=== INFORMATION SUPPLIED ===

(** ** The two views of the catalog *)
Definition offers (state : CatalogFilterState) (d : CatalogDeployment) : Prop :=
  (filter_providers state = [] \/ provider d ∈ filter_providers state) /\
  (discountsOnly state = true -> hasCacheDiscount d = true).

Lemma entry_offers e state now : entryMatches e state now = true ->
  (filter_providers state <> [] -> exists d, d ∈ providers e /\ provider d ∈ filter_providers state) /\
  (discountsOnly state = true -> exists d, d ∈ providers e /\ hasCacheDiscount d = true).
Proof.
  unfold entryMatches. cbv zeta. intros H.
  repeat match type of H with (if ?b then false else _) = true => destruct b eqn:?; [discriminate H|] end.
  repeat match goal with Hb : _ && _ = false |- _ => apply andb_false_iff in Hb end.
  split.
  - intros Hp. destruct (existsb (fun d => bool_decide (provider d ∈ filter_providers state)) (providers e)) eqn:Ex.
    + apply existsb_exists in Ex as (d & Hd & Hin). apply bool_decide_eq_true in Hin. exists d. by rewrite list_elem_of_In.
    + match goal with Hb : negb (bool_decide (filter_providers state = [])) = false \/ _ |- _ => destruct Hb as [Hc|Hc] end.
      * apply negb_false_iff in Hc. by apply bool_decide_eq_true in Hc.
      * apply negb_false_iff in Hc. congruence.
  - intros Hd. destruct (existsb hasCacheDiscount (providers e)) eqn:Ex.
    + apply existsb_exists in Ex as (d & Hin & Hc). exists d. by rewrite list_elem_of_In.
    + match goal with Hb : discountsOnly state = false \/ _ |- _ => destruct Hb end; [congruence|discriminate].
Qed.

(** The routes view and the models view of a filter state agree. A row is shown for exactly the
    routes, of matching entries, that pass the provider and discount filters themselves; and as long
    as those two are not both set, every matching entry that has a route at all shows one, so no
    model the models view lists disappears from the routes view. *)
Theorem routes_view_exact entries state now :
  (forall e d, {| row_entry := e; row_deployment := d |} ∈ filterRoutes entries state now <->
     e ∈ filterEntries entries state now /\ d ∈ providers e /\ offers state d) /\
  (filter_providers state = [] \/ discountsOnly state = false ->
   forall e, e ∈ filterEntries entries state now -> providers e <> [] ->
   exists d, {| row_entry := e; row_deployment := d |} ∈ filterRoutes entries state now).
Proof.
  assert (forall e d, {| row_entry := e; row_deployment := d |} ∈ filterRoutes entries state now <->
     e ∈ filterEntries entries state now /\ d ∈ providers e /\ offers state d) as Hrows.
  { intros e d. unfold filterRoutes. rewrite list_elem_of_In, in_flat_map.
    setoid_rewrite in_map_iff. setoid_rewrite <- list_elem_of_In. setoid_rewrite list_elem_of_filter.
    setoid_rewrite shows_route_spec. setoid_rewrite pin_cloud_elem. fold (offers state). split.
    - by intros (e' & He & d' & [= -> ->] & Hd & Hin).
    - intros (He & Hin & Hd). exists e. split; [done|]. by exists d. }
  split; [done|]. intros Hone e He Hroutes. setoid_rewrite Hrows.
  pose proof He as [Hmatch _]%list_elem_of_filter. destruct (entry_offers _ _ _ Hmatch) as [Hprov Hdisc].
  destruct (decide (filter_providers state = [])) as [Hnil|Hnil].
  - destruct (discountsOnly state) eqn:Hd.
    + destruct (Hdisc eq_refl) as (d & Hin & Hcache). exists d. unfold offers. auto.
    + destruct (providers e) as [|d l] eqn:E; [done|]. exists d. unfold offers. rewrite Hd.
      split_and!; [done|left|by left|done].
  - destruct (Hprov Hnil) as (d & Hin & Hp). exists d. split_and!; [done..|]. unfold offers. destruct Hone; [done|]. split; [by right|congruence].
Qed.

===
=== INFORMATION SUPPLIED ===

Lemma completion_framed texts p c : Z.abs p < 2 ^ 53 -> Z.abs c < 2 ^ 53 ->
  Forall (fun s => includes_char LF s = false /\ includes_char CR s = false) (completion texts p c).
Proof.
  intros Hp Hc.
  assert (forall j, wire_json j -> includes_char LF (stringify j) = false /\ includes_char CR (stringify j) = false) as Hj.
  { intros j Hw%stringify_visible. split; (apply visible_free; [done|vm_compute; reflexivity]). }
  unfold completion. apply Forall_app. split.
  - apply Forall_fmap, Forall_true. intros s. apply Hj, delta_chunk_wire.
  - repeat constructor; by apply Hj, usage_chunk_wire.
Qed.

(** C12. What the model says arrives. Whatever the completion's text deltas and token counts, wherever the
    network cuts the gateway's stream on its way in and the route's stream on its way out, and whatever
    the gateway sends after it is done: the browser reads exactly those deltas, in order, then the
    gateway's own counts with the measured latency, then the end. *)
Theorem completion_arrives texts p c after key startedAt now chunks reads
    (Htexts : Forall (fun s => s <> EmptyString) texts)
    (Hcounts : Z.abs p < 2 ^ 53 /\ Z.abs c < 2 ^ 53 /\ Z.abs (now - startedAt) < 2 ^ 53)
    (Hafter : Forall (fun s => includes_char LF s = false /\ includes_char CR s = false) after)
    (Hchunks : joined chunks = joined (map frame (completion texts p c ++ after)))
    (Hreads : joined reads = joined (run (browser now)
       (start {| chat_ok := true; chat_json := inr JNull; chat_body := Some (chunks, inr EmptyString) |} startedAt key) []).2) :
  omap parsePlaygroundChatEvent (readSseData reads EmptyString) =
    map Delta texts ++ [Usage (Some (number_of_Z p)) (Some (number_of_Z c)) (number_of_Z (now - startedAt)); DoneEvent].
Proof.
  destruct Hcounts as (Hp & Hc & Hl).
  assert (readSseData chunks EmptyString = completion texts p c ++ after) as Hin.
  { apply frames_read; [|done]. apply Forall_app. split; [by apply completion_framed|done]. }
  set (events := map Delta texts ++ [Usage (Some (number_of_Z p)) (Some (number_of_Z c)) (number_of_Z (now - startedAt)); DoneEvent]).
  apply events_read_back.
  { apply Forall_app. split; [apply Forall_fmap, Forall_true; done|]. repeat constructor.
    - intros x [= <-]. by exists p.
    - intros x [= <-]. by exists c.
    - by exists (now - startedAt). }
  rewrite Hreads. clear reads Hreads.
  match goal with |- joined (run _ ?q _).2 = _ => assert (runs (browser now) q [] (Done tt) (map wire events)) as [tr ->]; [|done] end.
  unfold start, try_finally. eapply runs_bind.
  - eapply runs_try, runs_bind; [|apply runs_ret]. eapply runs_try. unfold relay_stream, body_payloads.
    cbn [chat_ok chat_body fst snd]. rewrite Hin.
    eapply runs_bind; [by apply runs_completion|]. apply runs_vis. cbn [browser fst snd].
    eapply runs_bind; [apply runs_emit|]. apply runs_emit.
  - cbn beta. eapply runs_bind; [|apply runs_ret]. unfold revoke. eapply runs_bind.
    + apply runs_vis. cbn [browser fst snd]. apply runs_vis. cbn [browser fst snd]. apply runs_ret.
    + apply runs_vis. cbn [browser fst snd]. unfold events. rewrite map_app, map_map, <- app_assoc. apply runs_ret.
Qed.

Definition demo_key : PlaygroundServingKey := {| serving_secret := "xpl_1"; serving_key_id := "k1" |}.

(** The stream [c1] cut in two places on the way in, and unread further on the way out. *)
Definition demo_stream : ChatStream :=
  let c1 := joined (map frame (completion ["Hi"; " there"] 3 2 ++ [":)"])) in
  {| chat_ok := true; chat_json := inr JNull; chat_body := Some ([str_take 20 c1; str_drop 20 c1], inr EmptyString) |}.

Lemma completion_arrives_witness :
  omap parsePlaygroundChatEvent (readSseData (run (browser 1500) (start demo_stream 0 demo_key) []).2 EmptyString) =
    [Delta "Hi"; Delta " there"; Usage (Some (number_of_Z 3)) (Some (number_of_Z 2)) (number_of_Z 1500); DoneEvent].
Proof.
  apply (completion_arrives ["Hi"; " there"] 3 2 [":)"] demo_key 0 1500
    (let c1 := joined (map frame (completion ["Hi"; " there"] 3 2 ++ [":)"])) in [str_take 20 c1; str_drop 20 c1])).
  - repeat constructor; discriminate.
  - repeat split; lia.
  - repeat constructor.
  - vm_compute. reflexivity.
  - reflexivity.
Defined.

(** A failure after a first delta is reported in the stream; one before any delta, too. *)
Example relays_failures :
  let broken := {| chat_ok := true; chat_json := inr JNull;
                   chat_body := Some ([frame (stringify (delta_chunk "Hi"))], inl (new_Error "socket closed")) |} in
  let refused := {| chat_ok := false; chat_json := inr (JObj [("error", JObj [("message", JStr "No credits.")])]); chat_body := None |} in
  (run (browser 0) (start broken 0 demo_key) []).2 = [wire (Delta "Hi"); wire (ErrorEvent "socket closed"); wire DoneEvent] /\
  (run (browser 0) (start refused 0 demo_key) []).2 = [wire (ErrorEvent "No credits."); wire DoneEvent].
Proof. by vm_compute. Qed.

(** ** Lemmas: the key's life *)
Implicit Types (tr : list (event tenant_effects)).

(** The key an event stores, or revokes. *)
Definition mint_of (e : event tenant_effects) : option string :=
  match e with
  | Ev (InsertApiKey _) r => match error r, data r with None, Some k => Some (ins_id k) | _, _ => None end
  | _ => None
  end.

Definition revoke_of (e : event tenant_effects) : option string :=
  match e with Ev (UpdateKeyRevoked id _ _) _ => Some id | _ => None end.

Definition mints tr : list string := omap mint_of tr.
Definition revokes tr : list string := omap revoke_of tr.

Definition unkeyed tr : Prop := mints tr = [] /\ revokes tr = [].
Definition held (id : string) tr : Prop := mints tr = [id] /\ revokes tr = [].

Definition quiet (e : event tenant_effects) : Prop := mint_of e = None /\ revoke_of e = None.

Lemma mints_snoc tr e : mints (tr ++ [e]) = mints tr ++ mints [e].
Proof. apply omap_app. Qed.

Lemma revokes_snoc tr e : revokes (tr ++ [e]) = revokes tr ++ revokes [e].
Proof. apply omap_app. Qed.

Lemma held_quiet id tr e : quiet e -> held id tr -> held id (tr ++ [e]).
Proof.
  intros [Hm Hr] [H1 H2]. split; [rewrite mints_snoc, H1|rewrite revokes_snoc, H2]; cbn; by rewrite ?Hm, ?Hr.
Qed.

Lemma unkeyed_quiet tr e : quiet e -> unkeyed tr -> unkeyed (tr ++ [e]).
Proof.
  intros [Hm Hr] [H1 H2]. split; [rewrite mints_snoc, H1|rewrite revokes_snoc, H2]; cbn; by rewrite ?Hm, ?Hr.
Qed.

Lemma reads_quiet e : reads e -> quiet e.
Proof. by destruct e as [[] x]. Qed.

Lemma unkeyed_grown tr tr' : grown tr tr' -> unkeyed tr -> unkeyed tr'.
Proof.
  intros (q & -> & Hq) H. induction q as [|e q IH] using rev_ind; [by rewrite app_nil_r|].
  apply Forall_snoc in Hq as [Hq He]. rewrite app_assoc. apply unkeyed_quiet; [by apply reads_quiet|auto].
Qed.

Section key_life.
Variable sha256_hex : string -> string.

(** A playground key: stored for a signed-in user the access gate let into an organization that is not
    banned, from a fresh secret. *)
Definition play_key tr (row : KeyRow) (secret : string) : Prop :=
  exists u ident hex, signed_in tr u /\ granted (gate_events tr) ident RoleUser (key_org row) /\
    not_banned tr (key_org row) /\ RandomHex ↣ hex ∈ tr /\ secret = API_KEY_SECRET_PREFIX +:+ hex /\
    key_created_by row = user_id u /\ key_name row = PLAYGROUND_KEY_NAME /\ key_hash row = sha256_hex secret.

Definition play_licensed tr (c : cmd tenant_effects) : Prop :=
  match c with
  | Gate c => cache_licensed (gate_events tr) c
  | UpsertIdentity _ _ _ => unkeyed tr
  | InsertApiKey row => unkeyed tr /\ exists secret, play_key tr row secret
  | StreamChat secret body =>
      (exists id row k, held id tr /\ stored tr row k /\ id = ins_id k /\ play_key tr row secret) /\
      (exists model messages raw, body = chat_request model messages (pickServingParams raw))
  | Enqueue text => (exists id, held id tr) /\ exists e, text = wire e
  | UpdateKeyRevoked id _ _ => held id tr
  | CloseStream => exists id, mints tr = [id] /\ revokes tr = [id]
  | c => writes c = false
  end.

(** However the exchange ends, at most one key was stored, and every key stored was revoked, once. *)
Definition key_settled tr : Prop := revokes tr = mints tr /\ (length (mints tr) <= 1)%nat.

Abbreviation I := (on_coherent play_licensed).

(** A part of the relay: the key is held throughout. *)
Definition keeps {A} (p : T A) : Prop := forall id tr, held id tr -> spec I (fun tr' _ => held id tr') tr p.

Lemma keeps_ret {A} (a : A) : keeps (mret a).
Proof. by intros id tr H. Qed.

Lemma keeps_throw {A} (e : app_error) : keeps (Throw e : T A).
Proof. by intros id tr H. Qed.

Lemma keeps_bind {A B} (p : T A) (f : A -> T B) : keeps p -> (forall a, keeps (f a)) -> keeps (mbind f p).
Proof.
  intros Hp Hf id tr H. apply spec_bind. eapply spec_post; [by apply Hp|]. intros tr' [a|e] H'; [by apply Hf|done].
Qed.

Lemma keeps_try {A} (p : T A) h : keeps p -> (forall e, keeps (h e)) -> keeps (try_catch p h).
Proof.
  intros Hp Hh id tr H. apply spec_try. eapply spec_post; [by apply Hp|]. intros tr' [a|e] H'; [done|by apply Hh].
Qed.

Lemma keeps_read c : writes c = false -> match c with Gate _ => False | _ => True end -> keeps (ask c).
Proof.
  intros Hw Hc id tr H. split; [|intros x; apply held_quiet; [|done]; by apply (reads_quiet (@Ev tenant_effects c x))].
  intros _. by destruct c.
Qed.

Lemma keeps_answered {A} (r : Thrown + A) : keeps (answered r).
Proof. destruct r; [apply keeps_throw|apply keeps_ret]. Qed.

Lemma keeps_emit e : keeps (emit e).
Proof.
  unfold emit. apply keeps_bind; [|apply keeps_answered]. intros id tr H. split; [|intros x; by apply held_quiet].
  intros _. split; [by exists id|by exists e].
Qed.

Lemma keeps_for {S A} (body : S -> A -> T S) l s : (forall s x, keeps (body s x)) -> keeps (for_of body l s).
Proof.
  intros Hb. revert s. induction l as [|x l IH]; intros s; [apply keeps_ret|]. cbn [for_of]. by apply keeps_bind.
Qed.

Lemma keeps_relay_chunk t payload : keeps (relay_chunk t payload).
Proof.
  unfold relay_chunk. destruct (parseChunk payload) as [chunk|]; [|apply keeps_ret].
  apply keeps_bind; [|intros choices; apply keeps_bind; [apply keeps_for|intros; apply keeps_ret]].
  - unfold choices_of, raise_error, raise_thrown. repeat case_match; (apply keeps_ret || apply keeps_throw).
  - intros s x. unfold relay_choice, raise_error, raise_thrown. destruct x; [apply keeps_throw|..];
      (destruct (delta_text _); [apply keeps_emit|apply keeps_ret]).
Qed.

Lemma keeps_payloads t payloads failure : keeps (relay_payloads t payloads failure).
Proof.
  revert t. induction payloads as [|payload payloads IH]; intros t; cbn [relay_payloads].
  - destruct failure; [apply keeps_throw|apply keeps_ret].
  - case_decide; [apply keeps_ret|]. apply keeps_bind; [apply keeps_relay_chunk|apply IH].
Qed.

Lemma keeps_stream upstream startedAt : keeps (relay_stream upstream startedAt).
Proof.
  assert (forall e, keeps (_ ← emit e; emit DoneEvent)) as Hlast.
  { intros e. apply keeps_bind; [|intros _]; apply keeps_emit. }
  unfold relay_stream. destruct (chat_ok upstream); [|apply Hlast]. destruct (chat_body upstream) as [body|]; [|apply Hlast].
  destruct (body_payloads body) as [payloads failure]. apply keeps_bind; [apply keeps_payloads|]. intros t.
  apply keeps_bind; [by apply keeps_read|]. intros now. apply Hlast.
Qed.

===

> _WHAT YOU HAVE TO DO_: Copy verbatim, from the listing above, each line from the one containing "Hc). exists d. by rewrite list_elem_of_In." down to the one containing "unfold offers. auto.", inclusive.

> _ANSWER TO THE EXERCISE_:
    + apply existsb_exists in Ex as (d & Hin & Hc). exists d. by rewrite list_elem_of_In.
    + match goal with Hb : discountsOnly state = false \/ _ |- _ => destruct Hb end; [congruence|discriminate].
Qed.

(** The routes view and the models view of a filter state agree. A row is shown for exactly the
    routes, of matching entries, that pass the provider and discount filters themselves; and as long
    as those two are not both set, every matching entry that has a route at all shows one, so no
    model the models view lists disappears from the routes view. *)
Theorem routes_view_exact entries state now :
  (forall e d, {| row_entry := e; row_deployment := d |} ∈ filterRoutes entries state now <->
     e ∈ filterEntries entries state now /\ d ∈ providers e /\ offers state d) /\
  (filter_providers state = [] \/ discountsOnly state = false ->
   forall e, e ∈ filterEntries entries state now -> providers e <> [] ->
   exists d, {| row_entry := e; row_deployment := d |} ∈ filterRoutes entries state now).
Proof.
  assert (forall e d, {| row_entry := e; row_deployment := d |} ∈ filterRoutes entries state now <->
     e ∈ filterEntries entries state now /\ d ∈ providers e /\ offers state d) as Hrows.
  { intros e d. unfold filterRoutes. rewrite list_elem_of_In, in_flat_map.
    setoid_rewrite in_map_iff. setoid_rewrite <- list_elem_of_In. setoid_rewrite list_elem_of_filter.
    setoid_rewrite shows_route_spec. setoid_rewrite pin_cloud_elem. fold (offers state). split.
    - by intros (e' & He & d' & [= -> ->] & Hd & Hin).
    - intros (He & Hin & Hd). exists e. split; [done|]. by exists d. }
  split; [done|]. intros Hone e He Hroutes. setoid_rewrite Hrows.
  pose proof He as [Hmatch _]%list_elem_of_filter. destruct (entry_offers _ _ _ Hmatch) as [Hprov Hdisc].
  destruct (decide (filter_providers state = [])) as [Hnil|Hnil].
  - destruct (discountsOnly state) eqn:Hd.
    + destruct (Hdisc eq_refl) as (d & Hin & Hcache). exists d. unfold offers. auto.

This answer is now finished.